[[ Study material, beginning ]]

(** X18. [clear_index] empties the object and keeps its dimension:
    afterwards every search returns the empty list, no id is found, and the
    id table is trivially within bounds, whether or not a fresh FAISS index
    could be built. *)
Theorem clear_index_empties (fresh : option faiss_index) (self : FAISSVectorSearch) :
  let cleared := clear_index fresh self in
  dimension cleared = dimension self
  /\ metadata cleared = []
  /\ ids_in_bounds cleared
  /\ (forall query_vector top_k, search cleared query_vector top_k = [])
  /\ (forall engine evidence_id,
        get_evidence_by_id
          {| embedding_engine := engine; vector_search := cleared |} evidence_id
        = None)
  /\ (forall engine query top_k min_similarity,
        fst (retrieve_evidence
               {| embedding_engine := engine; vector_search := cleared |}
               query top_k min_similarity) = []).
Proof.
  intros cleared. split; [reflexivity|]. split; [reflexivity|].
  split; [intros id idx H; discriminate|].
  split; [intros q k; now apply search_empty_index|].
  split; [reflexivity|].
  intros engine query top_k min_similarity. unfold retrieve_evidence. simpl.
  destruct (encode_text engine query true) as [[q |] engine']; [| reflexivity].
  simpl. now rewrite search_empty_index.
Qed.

[[ Study material, end ]]
[[ Study material, beginning ]]

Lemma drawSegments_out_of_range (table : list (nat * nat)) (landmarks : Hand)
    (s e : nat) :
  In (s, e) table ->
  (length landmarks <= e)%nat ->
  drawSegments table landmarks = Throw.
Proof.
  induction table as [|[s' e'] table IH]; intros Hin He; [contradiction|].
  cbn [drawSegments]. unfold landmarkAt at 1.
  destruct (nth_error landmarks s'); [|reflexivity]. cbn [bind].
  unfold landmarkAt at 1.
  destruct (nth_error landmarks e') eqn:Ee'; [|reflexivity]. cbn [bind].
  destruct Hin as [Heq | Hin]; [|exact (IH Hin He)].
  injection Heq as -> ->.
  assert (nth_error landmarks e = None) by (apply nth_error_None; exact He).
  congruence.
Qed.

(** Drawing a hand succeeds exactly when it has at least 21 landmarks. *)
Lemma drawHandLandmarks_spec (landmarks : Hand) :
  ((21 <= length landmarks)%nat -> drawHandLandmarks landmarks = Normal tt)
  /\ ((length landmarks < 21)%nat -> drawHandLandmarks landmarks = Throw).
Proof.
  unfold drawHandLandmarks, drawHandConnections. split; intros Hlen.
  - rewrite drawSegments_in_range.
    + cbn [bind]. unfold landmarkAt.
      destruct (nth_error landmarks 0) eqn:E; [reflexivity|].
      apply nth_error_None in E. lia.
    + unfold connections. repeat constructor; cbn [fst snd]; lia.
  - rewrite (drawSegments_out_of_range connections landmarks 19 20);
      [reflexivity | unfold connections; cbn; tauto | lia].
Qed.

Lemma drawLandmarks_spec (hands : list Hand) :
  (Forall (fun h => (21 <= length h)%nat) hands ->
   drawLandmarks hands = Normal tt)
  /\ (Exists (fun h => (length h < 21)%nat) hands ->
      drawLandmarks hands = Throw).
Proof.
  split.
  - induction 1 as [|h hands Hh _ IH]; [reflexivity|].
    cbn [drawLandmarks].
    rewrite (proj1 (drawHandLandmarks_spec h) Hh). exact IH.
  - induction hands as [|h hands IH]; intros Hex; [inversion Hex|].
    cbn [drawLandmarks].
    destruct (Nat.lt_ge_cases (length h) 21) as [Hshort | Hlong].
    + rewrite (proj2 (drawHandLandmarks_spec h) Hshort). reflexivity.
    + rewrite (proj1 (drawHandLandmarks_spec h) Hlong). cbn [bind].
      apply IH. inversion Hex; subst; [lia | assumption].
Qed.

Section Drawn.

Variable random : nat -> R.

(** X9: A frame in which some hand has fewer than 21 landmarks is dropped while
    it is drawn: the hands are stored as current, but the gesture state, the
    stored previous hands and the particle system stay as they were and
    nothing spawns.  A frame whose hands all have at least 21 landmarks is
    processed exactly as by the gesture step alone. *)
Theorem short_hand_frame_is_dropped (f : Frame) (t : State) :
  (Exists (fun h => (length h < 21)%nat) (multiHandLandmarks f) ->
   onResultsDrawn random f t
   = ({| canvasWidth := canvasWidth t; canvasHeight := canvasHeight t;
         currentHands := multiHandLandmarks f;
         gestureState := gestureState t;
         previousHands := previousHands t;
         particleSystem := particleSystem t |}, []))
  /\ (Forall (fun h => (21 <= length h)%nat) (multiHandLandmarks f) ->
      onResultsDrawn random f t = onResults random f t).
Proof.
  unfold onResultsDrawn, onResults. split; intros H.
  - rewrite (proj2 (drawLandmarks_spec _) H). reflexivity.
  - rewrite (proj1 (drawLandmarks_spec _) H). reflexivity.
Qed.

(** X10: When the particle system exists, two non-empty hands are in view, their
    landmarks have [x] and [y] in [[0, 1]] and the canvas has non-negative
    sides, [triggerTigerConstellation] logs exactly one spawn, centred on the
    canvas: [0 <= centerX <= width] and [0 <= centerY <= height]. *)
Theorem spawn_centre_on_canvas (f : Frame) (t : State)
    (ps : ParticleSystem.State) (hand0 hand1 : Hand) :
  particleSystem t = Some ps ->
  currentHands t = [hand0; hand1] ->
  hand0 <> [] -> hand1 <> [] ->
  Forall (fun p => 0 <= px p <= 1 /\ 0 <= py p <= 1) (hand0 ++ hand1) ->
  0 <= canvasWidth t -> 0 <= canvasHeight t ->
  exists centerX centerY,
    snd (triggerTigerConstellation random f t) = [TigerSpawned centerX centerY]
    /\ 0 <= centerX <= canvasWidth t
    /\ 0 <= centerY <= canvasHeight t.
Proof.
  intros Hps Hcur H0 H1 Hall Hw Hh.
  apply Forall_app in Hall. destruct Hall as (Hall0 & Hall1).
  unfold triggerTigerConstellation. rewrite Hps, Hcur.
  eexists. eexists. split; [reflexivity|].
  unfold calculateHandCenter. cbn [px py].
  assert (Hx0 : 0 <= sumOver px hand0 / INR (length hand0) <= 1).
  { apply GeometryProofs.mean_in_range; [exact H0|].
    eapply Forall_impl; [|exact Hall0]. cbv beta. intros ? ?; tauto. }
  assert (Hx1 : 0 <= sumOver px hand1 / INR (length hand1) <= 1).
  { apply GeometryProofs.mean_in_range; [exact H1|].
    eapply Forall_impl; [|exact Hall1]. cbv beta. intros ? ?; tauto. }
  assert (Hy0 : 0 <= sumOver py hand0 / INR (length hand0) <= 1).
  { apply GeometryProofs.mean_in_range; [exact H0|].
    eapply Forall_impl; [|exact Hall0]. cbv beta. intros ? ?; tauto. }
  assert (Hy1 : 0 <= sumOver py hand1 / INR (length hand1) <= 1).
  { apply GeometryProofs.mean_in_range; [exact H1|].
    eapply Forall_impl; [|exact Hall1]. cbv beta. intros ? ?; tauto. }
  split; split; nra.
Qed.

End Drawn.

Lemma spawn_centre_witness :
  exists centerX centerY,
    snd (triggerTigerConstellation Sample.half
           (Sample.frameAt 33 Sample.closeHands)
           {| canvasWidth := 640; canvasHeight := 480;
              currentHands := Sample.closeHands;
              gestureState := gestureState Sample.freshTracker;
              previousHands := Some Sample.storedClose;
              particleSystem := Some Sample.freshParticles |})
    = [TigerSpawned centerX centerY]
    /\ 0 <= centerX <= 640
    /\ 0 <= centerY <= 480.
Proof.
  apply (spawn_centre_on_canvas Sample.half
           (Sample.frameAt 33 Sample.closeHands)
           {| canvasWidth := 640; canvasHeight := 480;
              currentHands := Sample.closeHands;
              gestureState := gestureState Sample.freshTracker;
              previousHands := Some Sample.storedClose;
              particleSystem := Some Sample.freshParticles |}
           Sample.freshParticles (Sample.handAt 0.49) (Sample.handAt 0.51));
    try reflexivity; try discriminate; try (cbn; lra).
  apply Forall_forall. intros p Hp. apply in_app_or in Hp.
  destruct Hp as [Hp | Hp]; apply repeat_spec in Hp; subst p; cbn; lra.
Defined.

[[ Study material, end ]]

# Your instructions
Please report how many lines in the records contain the string "assert", and write nothing besides that number.

# Exercise output
5